La I. Corte de Apelaciones de Santiago en fallo de fecha 11 de noviembre de 2024 (Ingreso Laboral 2745-2023) ya había marcado esta línea en un caso que le correspondió conocer por vía de nulidad: una denuncia de acoso sexual ocurrida en un bar, fuera del horario de trabajo, en una actividad entre compañeros. Pese a ese contexto, la I. Corte invalidó la sentencia recurrida (que seguía la tesis tradicional de actividades fuera de la empresa) y dictó una de reemplazo que rechazó completamente la demanda, pues comprendió que no se trataba de un ámbito puramente privado, sino de una instancia generada “a propósito de la relación de trabajo y con ocasión de ella”, lo que justificaba plenamente la intervención del empleador y la aplicación de su deber de protección.

En esa misma línea, la Corte no solo validó la investigación interna de la compañía (a pesar que los hechos ocurren fuera de las oficinas y del horario laboral), sino que terminó por respaldar la decisión del despido del trabajador, al estimar que se configuraban conductas graves que justificaban la terminación del vínculo laboral.

Incluso desde el origen del caso —como se aprecia en la sentencia de primer grado— los hechos ocurrieron en una reunión “de carácter extralaboral” en un bar, pero con participación de miembros del equipo de trabajo, lo que evidencia precisamente esa zona gris donde lo laboral se proyecta más allá de la oficina.

Lo que hace el Ordinario N°214 es tomar esa línea jurisprudencial y convertirla en un estándar administrativo explícito. Y lo hace con una advertencia adicional: estas actividades deben ser consideradas en el Reglamento Interno y en los protocolos de prevención de acoso laboral, sexual y violencia en el trabajo.

Es decir, el “after” o “tercer tiempo” deja de ser un espacio informal. Pasa a ser un espacio regulado.

Y esto abre un problema serio para las empresas.
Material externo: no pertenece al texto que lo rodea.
Lemma run_delegate_walk t w :
  t_state t = Pending -> delegate_walk t w = (w, inr (set_state Delegated t, true)).
Proof.
  intros Hs. unfold delegate_walk. rewrite run_bind, try_transition_spec, Hs. simpl.
  destruct (decide (t_layer t = L3_TaskAgent)) as [|Hn]; simpl; [done|].
  rewrite bool_decide_true by done. rewrite run_bind, try_transition_spec, Hs. simpl.
  by rewrite try_transition_spec.
Qed.

Lemma run_walks t w :
  (completion_walk t w =
   if terminal (t_state t) then (w, inr t) else (ticked w, inr (finish Completed w t))) /\
  (started_walk t w =
   if terminal (t_state t) then (w, inr t) else (w, inr (set_state InProgress t))) /\
  (failed_walk t w =
   if terminal (t_state t) then (w, inr t) else (ticked w, inr (finish Failed w t))).
Proof.
  destruct t as [i b p ly st ? ? ? ? ? ? ? ? ? ? ?]; split_and!; destruct st; destruct ly; reflexivity.
Qed.

(** ** Delegation *)

(** Every blocker of [t] is a stored task that completed. *)
Definition clear (w : W) (t : HmasTask) : Prop :=
  forall b, b ∈ t_blocked_by t -> exists bt, task_at w b = Some bt /\ t_state bt = Completed.

(** [id] was released between [w] and [w']: pending and unblocked before, delegated after. *)
Definition released (w w' : W) (id : string) : Prop :=
  exists t, task_at w id = Some t /\ t_state t = Pending /\ clear w t /\
       task_at w' id = Some (set_state Delegated t).

(** Nothing happens to the tasks but the release of some of [cs]. *)
Definition releases (cs : list string) (w w' : W) : Prop :=
  hmas_inv w ->
  hmas_inv w' /\ forall id, task_at w' id = task_at w id \/ (id ∈ cs /\ released w w' id).

Lemma completed_before cs w w' b bt :
  hmas_inv w -> releases cs w w' -> task_at w' b = Some bt -> t_state bt = Completed ->
  task_at w b = Some bt.
Proof.
  intros Hw Hr Hb Hs. destruct (Hr Hw) as [_ Hch]. destruct (Hch b) as [<-|(_ & t & _ & _ & _ & Ht)];
    [done|]. rewrite Hb in Ht. by injection Ht as ->.
Qed.

#[global] Instance releases_preorder cs : PreOrder (releases cs).
Proof.
  split.
  - intros w Hw. by eauto.
  - intros w1 w2 w3 H12 H23 Hw1. destruct (H12 Hw1) as [Hw2 C12]. destruct (H23 Hw2) as [Hw3 C23].
    split; [done|]. intros id.
    destruct (C23 id) as [E23|(Hin & t & Ht & Hp & Hcl & Ht')].
    + rewrite E23. destruct (C12 id) as [?|(Hin & t & Ht & Hp & Hcl & Ht')]; [by left|right].
      split; [done|]. exists t. by rewrite E23.
    + destruct (C12 id) as [E12|(_ & u & _ & _ & _ & Hu)].
      2: { rewrite Ht in Hu. by injection Hu as ->. }
      right. split; [done|]. exists t. rewrite <- E12. split_and!; [done|done| |done].
      intros b Hb. destruct (Hcl b Hb) as (bt & Hbt & Hs). exists bt. split; [|done].
      by eapply completed_before.
Qed.

Lemma releases_same {A} (m : M W A) cs : moves same_hmas m -> moves (releases cs) m.
Proof.
  intros Hm w Hw. specialize (Hm w). split; [by eapply same_hmas_ok|].
  intros id. left. by apply task_at_same.
Qed.

Lemma hmas_call_nats {A} (m : M N A) : moves same_hmas (call_nats (G := G) m).
Proof. intros w. unfold call_nats, zoom. by destruct (m (w_nats w)). Qed.
#[local] Hint Resolve hmas_call_nats : agamemnon.

Lemma hmas_publish_state t : moves same_hmas (publish_task_state nats_ t : M W unit).
Proof. unfold publish_task_state, nats_publish. moves. Qed.
Lemma hmas_dispatch t p : moves same_hmas (dispatch_task nats_ t p : M W unit).
Proof. unfold dispatch_task, nats_publish. moves. Qed.
Lemma hmas_log a b c d : moves same_hmas (nats_log nats_ a b c d : M W unit).
Proof. unfold nats_log. moves. Qed.
#[local] Hint Resolve hmas_publish_state hmas_dispatch hmas_log : agamemnon.

Lemma run_all_clear bs w :
  warm w -> exists r, all_clear gh_ bs w = (w, inr r) /\
    (r = true <-> forall b, b ∈ bs -> exists bt, task_at w b = Some bt /\ t_state bt = Completed).
Proof.
  intros Hw. induction bs as [|b bs (r & IHr & IH)]; [exists true; split; [done|]; set_solver|].
  cbn [all_clear]. rewrite run_bind, run_get_hmas by done. cbv beta iota.
  destruct (task_at w b) as [bt|] eqn:Eb.
  - destruct (bool_decide (t_state bt = Completed)) eqn:Es.
    + exists r. split; [done|]. rewrite IH. apply bool_decide_eq_true in Es. split.
      * intros H b' [->|Hb']%elem_of_cons; eauto.
      * intros H b' Hb'. apply H. by right.
    + exists false. split; [done|]. apply bool_decide_eq_false in Es. split; [done|].
      intros H. destruct (H b) as (bt' & Hb' & Hs); [left|]. congruence.
  - exists false. split; [done|]. split; [done|]. intros H. destruct (H b) as (? & ? & _); [left|].
    congruence.
Qed.

(** Delegating a pending task: the write, then what is published. *)
Lemma run_delegate t w id :
  hmas_inv w -> task_at w id = Some t -> t_state t = Pending ->
  exists w' r, delegate gh_ nats_ id w = (w', r) /\ hmas_inv w' /\
    (forall id', task_at w' id' = if decide (id' = id) then Some (set_state Delegated t)
                                  else task_at w id') /\
    match r with inr b => b = true | inl _ => True end.
Proof.
  intros Hw Ht Hp. pose proof (ok_keyed _ (proj2 Hw) _ _ Ht) as Hid.
  unfold delegate. rewrite run_bind, run_get_hmas by apply Hw. cbv beta iota. rewrite Ht.
  rewrite run_bind, run_delegate_walk by done. cbv beta iota. simpl (negb _). cbv iota.
  rewrite run_bind. simpl fst. set (t' := set_state Delegated t).
  destruct (run_update_hmas_task gh_ t' t w) as (w1 & r1 & -> & Hs & _);
    [apply Hw|simpl; by rewrite Hid|].
  assert (Hw1 : hmas_inv w1).
  { eapply same_hmas_ok; [done|]. apply inv_written; [done|]. simpl. by rewrite Hid. }
  assert (Ht1 : forall id', task_at w1 id' = if decide (id' = id) then Some t' else task_at w id').
  { intros id'. rewrite (task_at_same _ _ _ Hs), task_at_written. simpl. by rewrite Hid. }
  destruct r1 as [e|b]; [exists w1, (inl e); by split_and!|].
  set (m := publish_task_state nats_ t' ;; dispatch_task nats_ t' (hmas_task_to_json t') ;; mret true).
  assert (Hm : moves same_hmas m) by (unfold m; moves). specialize (Hm w1).
  destruct (m w1) as [w2 r] eqn:E. exists w2, r. split; [done|]. split; [by eapply same_hmas_ok|].
  split.
  - intros id'. by rewrite (task_at_same _ _ _ Hm).
  - destruct r as [|b']; [done|]. revert E. unfold m. rewrite run_bind.
    destruct (publish_task_state nats_ t' w1) as [w3 [|[]]]; [done|]. rewrite run_bind.
    destruct (dispatch_task nats_ t' _ w3) as [w4 [|[]]]; [done|]. by intros [= _ <-].
Qed.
Porque en estos entornos —marcados por consumo de alcohol, relaciones jerárquicas distendidas y ausencia de reglas claras— se incrementan los riesgos de:

  • acoso y conductas inapropiadas,
  • conflictos interpersonales,
  • accidentes,
  • vulneraciones de derechos fundamentales,
  • y litigios laborales con alto impacto reputacional.

El error más común es refugiarse en la idea de la “voluntariedad”. Pero tanto la Dirección del Trabajo como la Corte han sido claras: si la actividad se genera en el contexto del trabajo, esa etiqueta pierde valor jurídico.

La pregunta que hoy deberían hacerse las empresas es incómoda, pero inevitable:
¿están gestionando sus espacios informales con el mismo estándar de prevención que aplican dentro de la jornada laboral?

En la mayoría de los casos, la respuesta sigue siendo negativa.

Y ahí está el riesgo.

Cumplir hoy no es simplemente permitir o prohibir actividades sociales. Cumplir implica diseñarlas: establecer reglas claras, anticipar riesgos, formar a las jefaturas, regular el consumo de alcohol, activar protocolos y asumir que la cultura organizacional no se suspende cuando termina la jornada.

Porque en el Derecho del Trabajo contemporáneo, la responsabilidad del empleador no depende del lugar ni del horario, depende del vínculo.

Y ese vínculo —como ya lo dijeron los tribunales y ahora lo reafirma la autoridad administrativa— no termina cuando empieza el “after” o “tercer tiempo”.